There is, to Spielberg’s credit, some fun to be had in the film’s early racing sequence, a sort of deranged rendition of Mario Kart featuring King Kong, the tyrannosaurus from Jurassic Park, and enormous wrecking ball obstacle courses. There’s a feeling of real momentum and weight to it, a breathlessness to the jumps, an exhilarating quality to the crashes and bumps. It’s sadly missing from the rest of the film, which falls much closer to Marvel-league incoherent CGI sludge. Cooke is utterly wasted in the thankless role of “girl”, though she finds a tiny sliver of something to get her teeth into in her monologue about her father’s harrowing digital indentured servitude and debt. Sheridan is, as near as I can tell, a human teenager. Elsewhere, Ben Mendelsohn and Ralph Ineson are almost preposterously underutilized as, respectively, a stock corporate villain and Wade’s aunt’s shitty boyfriend who gets blown up in real life and then never mentioned again. It’s hard to feel anything for characters who barely seem to have feelings themselves.

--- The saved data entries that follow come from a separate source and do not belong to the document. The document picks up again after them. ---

(** C10. In split mode an entry whose sub-amount is not strictly positive
    (empty, zero or negative) leaves [sourcesToProcess] untouched; every
    record created carries a strictly positive sub-amount of the split, and
    the records of a validated split (on an object, whose keys are distinct)
    are exactly those of its strictly positive entries, so such an entry
    produces no ledger entry. Yet the total used by the tolerance check
    takes in the parsed value of every entry, whatever its sign, and is
    their sum when no partial sum is rounded. Consequently some validated
    split request of a positive amount with a negative sub-amount creates a
    single record, an EXPENSE on the target project of strictly more than
    the requested amount plus 1. *)
Theorem nonpositive_entries_dropped_yet_counted :
  (forall sources key val,
      (forall amt, val = Some amt -> amt <= 0) ->
      Projects.collectSource sources (key, val) = sources)
  /\ (forall data f t,
        Projects.isSplitMode f = true ->
        Js.truthy (Projects.editingId f) = false ->
        In t (AllocationSpec.added (Projects.handleFormSubmit data f)) ->
        0 < NewTransaction.amount t)
  /\ (forall data f P A,
        Projects.isSplitMode f = true ->
        Js.truthy (Projects.editingId f) = false ->
        Projects.selectedProjectId f = Some P -> Js.truthyStr P = true ->
        Projects.transAmount f = Some A ->
        NoDup (map fst (Projects.splitAmounts f)) ->
        Js.absGt (Js.sub (Projects.calculateSplitTotal f) A) 1 = false ->
        Projects.rejected (Projects.handleFormSubmit data f) = false
        /\ AllocationSpec.allocated data P (Projects.transDate f)
             (AllocationSpec.positiveEntries (Projects.splitAmounts f))
             (AllocationSpec.added (Projects.handleFormSubmit data f)))
  /\ (forall f g key val,
        Projects.splitAmounts g = Projects.splitAmounts f ++ [(key, val)] ->
        Projects.calculateSplitTotal g =
          Js.add (Projects.calculateSplitTotal f)
                 (Js.orZero (Js.parseFloat val)))
  /\ (forall f,
        AllocationSpec.sumsRepresentable 0
          (AllocationSpec.parsedValues (Projects.splitAmounts f)) ->
        exists total,
          Projects.calculateSplitTotal f = Js.Finite total
          /\ total == AllocationSpec.parsedTotal (Projects.splitAmounts f))
  /\ (exists data f P A key neg kept note,
        0 < A
        /\ Projects.isSplitMode f = true
        /\ Js.truthy (Projects.editingId f) = false
        /\ Projects.selectedProjectId f = Some P
        /\ Projects.transAmount f = Some A
        /\ In (key, Some neg) (Projects.splitAmounts f) /\ neg < 0
        /\ Projects.calculateSplitTotal f = Js.Finite A
        /\ Js.absGt (Js.sub (Projects.calculateSplitTotal f) A) 1 = false
        /\ Projects.rejected (Projects.handleFormSubmit data f) = false
        /\ AllocationSpec.added (Projects.handleFormSubmit data f) =
             [ NewTransaction.mk P None EXPENSE kept (Projects.transDate f)
                                 note ]
        /\ A + 1 < kept
        /\ A + 1 < AllocationSpec.expenseOn P
                      (AllocationSpec.added (Projects.handleFormSubmit data f))).
Proof.
  split; [exact collectSource_skip|].
  split; [intros data f t Hm He Hin;
          exact (proj1 (split_records_positive data f t Hm He Hin))|].
  split.
  { intros data f P A Hmode Hedit Hsel HP Ham Hnd Hok.
    rewrite (split_submit data f P A) by assumption.
    split; [reflexivity|].
    rewrite added_submit. apply processSources_allocated. }
  split; [exact calculateSplitTotal_last|].
  split; [exact calculateSplitTotal_exact|].
  exists Sample.INITIAL_DATA,
         (Sample.split 1000 [("POOL"%string, Some 1500);
                             ("p1"%string, Some (-500))]),
         "proj1"%string, 1000, "p1"%string, (-500), 1500,
         "ค่าวัสดุ (กองกลาง)"%string.
  split; [reflexivity|].
  split; [reflexivity|]. split; [reflexivity|]. split; [reflexivity|].
  split; [reflexivity|].
  split; [cbn; right; left; reflexivity|].
  split; [reflexivity|].
  split; [vm_compute; reflexivity|].
  split; [vm_compute; reflexivity|].
  split; [vm_compute; reflexivity|].
  split; [vm_compute; reflexivity|].
  split; vm_compute; reflexivity.
Qed.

None of this, though, is as damning or artistically offensive as the film’s use of Stanley Kubrick’s The Shining. Watching Spielberg, an artist I respect and who shaped my childhood profoundly, pervert the work of one of his own idols and chief sources of inspiration in service to a man-child’s stunted fantasy is sick-making. It made me understand the word “desecrate” on an emotional level, not because Kubrick’s work is sacrosanct to me, but because it’s powerful and deserves respect. Ready Player One turns it into a video game level, digitally inserting repulsive JRPG avatars and CGI mecha-orcs into deeply chilling and culturally important shots. They make quips and blunder their way through vaguely The Shining-themed obstacles inside a shut-in’s maudlin shrine to his regret over never getting any. It sucks, man. Ready Player One is an insult to the very idea of loving art, too stupid and self-absorbed even to be particularly cynical. It shows us a stunted, unhappy man (Mark Rylance) who made an MMORPG where losers waste their lives jerking off to Ghostbusters merchandise, a hot girl to make out with, and there its imagination ends.